Евгений Анатольевич оперся на локоть и уставился на разгорячившегося оратора.
– Ты это... ты прав... напишут... Про всех нас напишут. Вот сейчас уже кто-нибудь сидит да про нас пишет.
– О любомудр земли русской! – воскликнул Михаил Сидорыч. – Слова ваши на чистый жемчуг, продаваемый спекулянтами, похожи! Я начинаю собирать деньги на вашу статую. Вот как вы теперь лежите, в этой позе – про которую не знаешь, чего в ней больше, лени или силы? Написать-то напишут, да вот что напишут – это главное. Скорей всего, сочинят какую-нибудь муть голубую... Потому что все мы – мелюзга, грызуны, гамлетики, темнота, глушь подземная, отставной козы барабанщики. А то еще есть среди нас паскуды, волки позорные, которые самих себя только и изучают, щупают беспрестанно пульс каждому своему ощущению, и все теоретизируют, теоретизируют... Надоели мы Русе, вот она и свалила в Совдепию. Что ж это, Евгений Анатольевич? Когда же будет наша пора? Когда же придет настоящий день? Когда же кончится этот вечный бардак и начнется нормальная жизнь?
– Дай срок, и все будет о’кей. Все будет – и белка, и свисток, и богатство, и покой, – ответил Евгений Анатольевич и добавил, мучительно шевеля пальцами: – А бардак? Что бардак? Бардак – не худшая из форм существования белковых тел на земле. Так уж нам определено, что мы всегда будем накануне накануне.
– Смотрите же, господин оракул, честная вы мысль, черноземная сила! Золотом режу на сердце ваши слова, как говорят на Востоке... Ай, да зачем же вы свет-то гасите?
– Пошел, пошел, спать хочу, некогда мне с тобой разговоры разговаривать...
Михаил Сидорыч сказал правду. Неожиданное известие о замужестве Руси чуть не убило Анну Романовну. Анна Романовна слегла в постель и больше из нее не вставала, по крайней мере когда Николай Романович бывал дома. А он – как с цепи сорвался – шумел, орал, матерился, грозил. «Вы меня не знаете, но вы меня скоро узнаете», – так и слышались его слова изо всех углов. Добрая Сарра кормила и поила Анну Романовну, читала ей Даниила Андреева, включала телевизор, потому что Николай Романович навсегда запретил всем домашним разговаривать с Русей. Но когда он уходил (а делал он это все чаще и чаще, потому что немку действительно ранили в мягкое место, правда, не в Пицунде, а в Южной Осетии), Руся снова являлась к матери, и они плакали вдвоем. Плакала, глядя на них, и Сарра, которая очень жалела бывшую девушку, хотя в глубине души считала ее дурой. «Отвергнуть прекрасного Бориса Михайловича ради кургузого Инсанахорова может только дура», – думала она, хотя и догадывалась глубиной души, что чего-то недопонимает и, наверное, ошибается. Плакали все.

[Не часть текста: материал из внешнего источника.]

(** ** Every action lets closed runtimes closed *)

Lemma grows_phase q p s : grows s (set_phase q p s).
Proof. by apply grows_gens. Qed.
Lemma act_grows a s s' : act a s = Some s' -> grows s s'.
Proof.
  assert (Hacc : forall g h s, (forall r, closing (h r) = closing r) -> grows s (on_runtime g h s)) by (intros; apply grows_runtime; congruence).
  assert (Hleave : forall q g p s, grows s (leave q g p s)).
  { intros q g p s0. unfold leave. eapply grows_trans; [|apply grows_phase]. unfold _identity_admission_finished. by apply Hacc. }
  destruct a as [g|g e|g|g|q now|q now d|q|q|q|q h|q|q now|q| |g|g stopped]; cbn [act].
  - destruct (gens s !! g) eqn:Hg; [done|]. destruct (lifespan_active s); [done|]. intros [= <-]. unfold lifespan_start.
    eapply grows_trans; [apply (grows_runtime (identity_runtime s) close_runtime); done|].
    intros g0 r Hr. rewrite gens_set_state. cbn. cbn in Hr. exists r. split; [|done]. rewrite lookup_insert_ne; [done|].
    intros ->. destruct (decide (g0 = identity_runtime s)) as [-> |Hne]; [by rewrite lookup_alter_eq, Hg in Hr|by rewrite lookup_alter_ne, Hg in Hr].
  - destruct (gens s !! g) as [r|]; [|done]. destruct (decide _); [|done]. intros [= <-]. unfold init_finish.
    destruct e; (eapply grows_trans; [|apply grows_gens, gens_set_state]); by apply Hacc.
  - intros [= <-]. by apply Hacc.
  - destruct (gens s !! g) as [r|]; [|done]. destruct (observer_cancelled r); [|done]. intros [= <-]. apply grows_close.
  - destruct (reqs s !! q); [done|]. intros [= <-]. unfold verify_enter. pose proof (grows_ready (identity_runtime s) s) as Hg.
    destruct (_identity_runtime_ready _ s) as [b s1]. cbn in Hg. eapply grows_trans; [exact Hg|].
    destruct (negb b); [by apply grows_gens|]. destruct (negb _); [by apply grows_gens|]. destruct (gens s1 !! _) as [r|]; [|apply grows_refl].
    destruct (_ <=? _); [by apply grows_gens|]. eapply grows_trans; [|by apply grows_gens]. by apply Hacc.
  - destruct (reqs s !! q) as [[g dl []]|]; try done. destruct (gens s !! g) as [r|]; [|done]. destruct (_ <? _); [|done]. intros [= <-].
    unfold verify_submit. pose proof (grows_ready g s) as Hg. destruct (_identity_runtime_ready g s) as [b s1]. cbn in Hg.
    eapply grows_trans; [exact Hg|]. destruct (_ || _); [apply Hleave|].
    eapply grows_trans; [apply (Hacc g (fun r => set_accounts (admitted r) (slots r - 1) (drained r) r)); done|].
    destruct d; [by apply grows_gens| |]; (eapply grows_trans; [|apply grows_phase]); (eapply grows_trans; [|apply grows_close]); by apply grows_gens.
  - destruct (reqs s !! q) as [[g dl []]|]; try done. intros [= <-]. apply Hleave.
  - destruct (reqs s !! q) as [[g dl []]|]; try done; intros [= <-]; [apply Hleave|apply grows_phase].
  - destruct (probes s !! q) as [[g []]|]; try done. intros [= <-]. by apply grows_gens.
  - destruct (probes s !! q) as [[g []]|]; try done. intros [= <-]. by apply grows_gens.
  - assert (Hdone : forall g h, grows s (_identity_probe_done q g h s)).
    { intros g h. unfold _identity_probe_done, _identity_admission_finished, release_slot.
      eapply grows_trans; [|by apply Hacc]. eapply grows_trans; [|by apply Hacc]. apply grows_gens. cbn.
      destruct h as [[]|]; try done. apply gens_set_state. }
    destruct (probes s !! q) as [[g []]|]; try done; intros [= <-]; apply Hdone.
  - destruct (reqs s !! q) as [[g dl []]|]; try done. destruct (probes s !! q) as [[g' []]|]; try done. intros [= <-].
    unfold verify_resume. destruct healthy as [[]|]; try apply grows_phase. destruct (_ <=? _)%Z; [apply grows_phase|].
    pose proof (grows_ready g s) as Hg. destruct (_identity_runtime_ready g s) as [b s1]. cbn in Hg. eapply grows_trans; [exact Hg|apply grows_phase].
  - destruct (reqs s !! q) as [[g dl []]|]; try done. intros [= <-]. apply grows_phase.
  - intros [= <-]. by apply grows_gens.
  - destruct (decide _); [|done]. intros [= <-]. apply grows_close.
  - destruct (gens s !! g) as [r|] eqn:Hg; [|done]. destruct (decide _); [|done]. intros [= <-]. unfold lifespan_stop. rewrite Hg.
    destruct (init r), (owned r), stopped; try apply grows_refl;
      try (eapply grows_trans; [|by apply grows_gens]; by apply Hacc);
      try (eapply grows_trans; [apply grows_close|]; by apply Hacc);
      (eapply grows_trans; [apply grows_close|]; eapply grows_trans; [|by apply grows_gens]; by apply Hacc).
Qed.
Lemma only_zoom {S T A} P (g : S -> T) (p : T -> S -> S) (m : M T A) : only P m -> only P (zoom g p m).
Proof.
  intros Hm w a w' E. unfold zoom in E. destruct (m _) as [b v|f|] eqn:Em; [| discriminate | discriminate].
  injection E as <- <-. apply (Hm _ _ _ Em).
Qed.

Section frames.
#[local] Set Default Proof Using "Type*".
Context {S : Type} (R : S -> S -> Prop) `{!PreOrder R}.

Lemma frames_ret {A} (a : A) : frames R (mret a).
Proof. by intros w b w' [= <- <-]. Qed.
Lemma frames_bind {A B} (m : M S A) (f : A -> M S B) :
  frames R m -> (forall a, frames R (f a)) -> frames R (m ≫= f).
Proof.
  intros Hm Hf w b w' (a & v & Em & Ef)%bind_inv. transitivity (w_st v); [by eapply Hm | by eapply Hf].
Qed.
Lemma frames_fmap {A B} (m : M S A) (f : A -> B) : frames R m -> frames R (f <$> m).
Proof. intros Hm. apply frames_bind; [done |]. intros a. apply frames_ret. Qed.
Lemma frames_gets {A} (f : S -> A) : frames R (gets f).
Proof. by intros w b w' [= <- <-]. Qed.
Lemma frames_get : frames R get.
Proof. by intros w b w' [= <- <-]. Qed.
Lemma frames_modify (f : S -> S) : (forall s, R s (f s)) -> frames R (modify f).
Proof. intros Hf w b w' [= <- <-]. apply Hf. Qed.
Lemma frames_fail {A} f : frames R (fail f : M S A).
Proof. intros w b w' E. discriminate E. Qed.
Lemma frames_tell c : frames R (tell c : M S unit).
Proof. by intros w b w' [= <- <-]. Qed.
Lemma frames_ask `{Env} c : frames R (ask c : M S Z).
Proof. intros w b w' E. unfold ask in E. by injection E as <- <-. Qed.
Lemma frames_spin_lock l : frames R (spin_lock l : M S unit).
Proof.
  intros w b w' E. unfold spin_lock in E. destruct (decide _); [discriminate |]. by injection E as <- <-.
Qed.
Lemma frames_spin_unlock l : frames R (spin_unlock l : M S unit).
Proof.
  intros w b w' E. unfold spin_unlock in E. destruct (decide _); [| discriminate]. by injection E as <- <-.
Qed.
Lemma frames_when b (m : M S unit) : frames R m -> frames R (when b m).
Proof. intros Hm. destruct b; [exact Hm | apply frames_ret]. Qed.
Lemma frames_of_option {A} f (o : option A) : frames R (of_option f o : M S A).
Proof. destruct o; [apply frames_ret | apply frames_fail]. Qed.
Lemma frames_array_get {A} (l : list A) i : frames R (array_get l i : M S A).
Proof. apply frames_of_option. Qed.
Lemma frames_loop {X A} fuel (body : X -> M S (X + A)) x :
  (forall y, frames R (body y)) -> frames R (loop fuel body x).
Proof.
  intros Hb. revert x. induction fuel as [|n IH]; intros x; [intros w a w' E; discriminate E |].
  apply frames_bind; [apply Hb |]. intros [y|a]; [apply IH | apply frames_ret].
Qed.
Lemma frames_for n from (body : Z -> M S unit) : (forall i, frames R (body i)) -> frames R (for_ n from body).
Proof.
  intros Hb. revert from. induction n as [|n IH]; intros from; [apply frames_ret |].
  apply frames_bind; [apply Hb |]. intros _. apply IH.
Qed.
Lemma frames_for_break {A} n from (body : Z -> M S (option A)) :
  (forall i, frames R (body i)) -> frames R (for_break n from body).
Proof.
  intros Hb. revert from. induction n as [|n IH]; intros from; [apply frames_ret |].
  apply frames_bind; [apply Hb |]. intros [a|]; [apply frames_ret | apply IH].
Qed.
Lemma frames_zoom {T A} (R' : T -> T -> Prop) (g : S -> T) (p : T -> S -> S) (m : M T A) :
  frames R' m -> (forall s t, R' (g s) t -> R s (p t s)) -> frames R (zoom g p m).
Proof.
  intros Hm Hp w a w' E. unfold zoom in E. destruct (m _) as [b v|f|] eqn:Em; [| discriminate | discriminate].
  injection E as <- <-. apply Hp, (Hm _ _ _ Em).
Qed.

Lemma wp_frames {A} (m : M S A) w (Q : A -> world S -> Prop) :
  frames R m -> wp m (fun a w' => R (w_st w) (w_st w') -> Q a w') w -> wp m Q w.
Proof.
  intros Hm (a & w' & E & HQ)%wp_run. apply wp_run. exists a, w'. split; [done |].
  by apply HQ, (Hm _ _ _ E).
Qed.
End frames.

Section never.
Context {S : Type} (f : fault).

Lemma never_ret {A} (a : A) : never (S := S) f (mret a).
Proof. intros w E. discriminate E. Qed.
Lemma never_bind {A B} (m : M S A) (k : A -> M S B) :
  never f m -> (forall a, never f (k a)) -> never f (m ≫= k).
Proof.
  intros Hm Hk w E. unfold mbind, M_bind in E. specialize (Hm w).
  destruct (m w) as [a v|g|]; [by apply (Hk a v) | congruence | discriminate].
Qed.
Lemma never_fmap {A B} (m : M S A) (g : A -> B) : never f m -> never f (g <$> m).
Proof. intros Hm. apply never_bind; [done |]. intros a. apply never_ret. Qed.
Lemma never_get : never (S := S) f get.
Proof. intros w E. discriminate E. Qed.
Lemma never_gets {A} (g : S -> A) : never f (gets g).
Proof. intros w E. discriminate E. Qed.
Lemma never_modify (g : S -> S) : never f (modify g).
Proof. intros w E. discriminate E. Qed.
Lemma never_fail {A} g : g <> f -> never f (fail g : M S A).
Proof. intros Hg w E. injection E. done. Qed.
Lemma never_tell c : never f (tell c : M S unit).
Proof. intros w E. discriminate E. Qed.
Lemma never_ask `{Env} c : never f (ask c : M S Z).
Proof. intros w E. discriminate E. Qed.
Lemma never_spin_lock l : Deadlock l <> f -> never f (spin_lock l : M S unit).
Proof. intros Hl w E. unfold spin_lock in E. destruct (decide _); [by injection E | discriminate E]. Qed.
Lemma never_spin_unlock l : NotHeld l <> f -> never f (spin_unlock l : M S unit).
Proof. intros Hl w E. unfold spin_unlock in E. destruct (decide _); [discriminate E | by injection E]. Qed.
Lemma never_when b (m : M S unit) : never f m -> never f (when b m).
Proof. intros Hm. destruct b; [exact Hm | apply never_ret]. Qed.
Lemma never_of_option {A} g (o : option A) : g <> f -> never f (of_option g o : M S A).
Proof. intros Hg. destruct o; [apply never_ret | by apply never_fail]. Qed.
Lemma never_array_get {A} (l : list A) i : Index i <> f -> never f (array_get l i : M S A).
Proof. apply never_of_option. Qed.
Lemma never_loop {X A} fuel (body : X -> M S (X + A)) x :
  (forall y, never f (body y)) -> never f (loop fuel body x).
Proof.
  intros Hb. revert x. induction fuel as [|n IH]; intros x; [intros w E; discriminate E |].
  apply never_bind; [apply Hb |]. intros [y|a]; [apply IH | apply never_ret].
Qed.
Lemma never_for n from (body : Z -> M S unit) : (forall i, never f (body i)) -> never f (for_ n from body).
Proof.
  intros Hb. revert from. induction n as [|n IH]; intros from; [apply never_ret |].
  apply never_bind; [apply Hb |]. intros _. apply IH.
Qed.
Lemma never_for_break {A} n from (body : Z -> M S (option A)) :
  (forall i, never f (body i)) -> never f (for_break n from body).
Proof.
  intros Hb. revert from. induction n as [|n IH]; intros from; [apply never_ret |].
  apply never_bind; [apply Hb |]. intros [a|]; [apply never_ret | apply IH].
Qed.
End never.

Lemma never_zoom {S T A} f (g : S -> T) (p : T -> S -> S) (m : M T A) : never f m -> never f (zoom g p m).
Proof.
  intros Hm w E. unfold zoom in E. specialize (Hm (World (w_log w) (w_held w) (g (w_st w)))).
  destruct (m _); [discriminate | congruence | discriminate].
Qed.

#[global] Instance eq_pre_order {A} : PreOrder (@eq A).
Proof. split; [by intros x | by intros x y z -> ->]. Qed.

(** follow the shape of the code; [quiet_call] and [modify] goals are left to
    the hints of the judgement *)
Ltac only_step :=
  lazymatch goal with
  | |- only _ (mbind _ _) => apply only_bind; [| intros ?]
  | |- only _ (fmap _ _) => apply only_fmap
  | |- only _ (mret _) => apply only_ret
  | |- only _ get => apply only_get
  | |- only _ (gets _) => apply only_gets
  | |- only _ (modify _) => apply only_modify
  | |- only _ (fail _) => apply only_fail
  | |- only _ (tell _) => apply only_tell
  | |- only _ (ask _) => apply only_ask
  | |- only _ (spin_lock _) => apply only_spin_lock
  | |- only _ (spin_unlock _) => apply only_spin_unlock
  | |- only _ (when _ _) => apply only_when
  | |- only _ (of_option _ _) => apply only_of_option
  | |- only _ (array_get _ _) => apply only_array_get
  | |- only _ (loop _ _ _) => apply only_loop; intros ?
  | |- only _ (for_ _ _ _) => apply only_for; intros ?
  | |- only _ (for_break _ _ _) => apply only_for_break; intros ?
  | |- only _ (zoom _ _ _) => apply only_zoom
  | |- only _ (let _ := _ in _) => cbv zeta
  | |- only _ (if ?b then _ else _) => destruct b
  | |- only _ (match ?x with _ => _ end) => destruct x
  end.
Ltac only_steps := repeat (cbv beta; only_step).

Ltac frames_step :=
  lazymatch goal with
  | |- frames _ (mbind _ _) => apply frames_bind; [typeclasses eauto | | intros ?]
  | |- frames _ (fmap _ _) => apply frames_fmap; [typeclasses eauto |]
  | |- frames _ (mret _) => apply frames_ret; [typeclasses eauto ..]
  | |- frames _ get => apply frames_get; [typeclasses eauto ..]
  | |- frames _ (gets _) => apply frames_gets; [typeclasses eauto ..]
  | |- frames _ (fail _) => apply frames_fail; [typeclasses eauto ..]
  | |- frames _ (tell _) => apply frames_tell; [typeclasses eauto ..]
  | |- frames _ (ask _) => apply frames_ask; [typeclasses eauto ..]
  | |- frames _ (spin_lock _) => apply frames_spin_lock; [typeclasses eauto ..]
  | |- frames _ (spin_unlock _) => apply frames_spin_unlock; [typeclasses eauto ..]
  | |- frames _ (when _ _) => apply frames_when; [typeclasses eauto |]
  | |- frames _ (of_option _ _) => apply frames_of_option; [typeclasses eauto ..]
  | |- frames _ (array_get _ _) => apply frames_array_get; [typeclasses eauto ..]
  | |- frames _ (loop _ _ _) => apply frames_loop; [typeclasses eauto | intros ?]
  | |- frames _ (for_ _ _ _) => apply frames_for; [typeclasses eauto | intros ?]
  | |- frames _ (for_break _ _ _) => apply frames_for_break; [typeclasses eauto | intros ?]
  | |- frames _ (let _ := _ in _) => cbv zeta
  | |- frames _ (if ?b then _ else _) => destruct b
  | |- frames _ (match ?x with _ => _ end) => destruct x
  end.
Ltac frames_steps := repeat (cbv beta; frames_step).

(** the same for [never], unfolding the functions of the program on the way *)
Ltac head_of m := lazymatch m with ?f _ => head_of f | _ => m end.
Ltac never_step :=
  lazymatch goal with
  | |- never _ (mbind _ _) => apply never_bind; [| intros ?]
  | |- never _ (fmap _ _) => apply never_fmap
  | |- never _ (mret _) => apply never_ret
  | |- never _ get => apply never_get
  | |- never _ (gets _) => apply never_gets
  | |- never _ (modify _) => apply never_modify
  | |- never _ (fail _) => apply never_fail; discriminate
  | |- never _ (tell _) => apply never_tell
  | |- never _ (ask _) => apply never_ask
  | |- never _ (spin_lock _) => apply never_spin_lock; discriminate
  | |- never _ (spin_unlock _) => apply never_spin_unlock; discriminate
  | |- never _ (when _ _) => apply never_when
  | |- never _ (of_option _ _) => apply never_of_option; discriminate
  | |- never _ (array_get _ _) => apply never_array_get; discriminate
  | |- never _ (loop _ _ _) => apply never_loop; intros ?
  | |- never _ (for_ _ _ _) => apply never_for; intros ?
  | |- never _ (for_break _ _ _) => apply never_for_break; intros ?
  | |- never _ (zoom _ _ _) => apply never_zoom
  | |- never _ (let _ := _ in _) => cbv zeta
  | |- never _ (if ?b then _ else _) => destruct b
  | |- never _ (match ?x with _ => _ end) => destruct x
  | |- never _ ?m => first [solve [auto with never] | let h := head_of m in unfold h]
  end.
Ltac never_steps := repeat (cbv beta; never_step).
Create HintDb never.

(** ** Two computations that behave alike, on every state and history *)
#[global] Instance M_equiv {S A} : Equiv (M S A) := fun m m' => forall w, m w = m' w.
#[global] Instance M_equivalence {S A} : Equivalence (≡@{M S A}).
Proof.
  split.
  - by intros m w.
  - intros m m' E w. by rewrite (E w).
  - intros m1 m2 m3 E1 E2 w. by rewrite (E1 w), (E2 w).
Qed.
Lemma bind_proper {S A B} (m m' : M S A) (f f' : A -> M S B) :
  m ≡ m' -> (forall a, f a ≡ f' a) -> m ≫= f ≡ m' ≫= f'.
Proof.
  intros Em Ef w. unfold mbind, M_bind. rewrite (Em w). destruct (m' w) as [a v|g|]; [apply Ef | done | done].
Qed.
Lemma bind_assoc {S A B C} (m : M S A) (f : A -> M S B) (g : B -> M S C) :
  (m ≫= f) ≫= g ≡ m ≫= (fun a => f a ≫= g).
Proof. intros w. unfold mbind, M_bind. by destruct (m w). Qed.
Lemma bind_ret_r {S} (m : M S unit) : m ≫= mret ≡ m.
Proof. intros w. unfold mbind, M_bind. by destruct (m w) as [[] v|g|]. Qed.
#[global] Instance when_proper {S} b : Proper ((≡) ==> (≡)) (when (S := S) b).
Proof. intros m m' E. by destruct b. Qed.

Вот и сегодня – Анна Романовна плакала, пила свое рейнское, с укором посматривая на Русю, и этот немой укор пуще всякого другого проникал в сердце красавицы. И не раскаяние чувствовала она – отнюдь нет, – но глубокую бесконечную жалость, похожую на раскаяние.
– Мамаша, милая мамаша, – твердила она, целуя ей руки. – Утешьтесь хотя бы тем, что все могло быть гораздо хуже, то есть я могла бы повеситься, и вы никогда больше не увидели бы меня живую.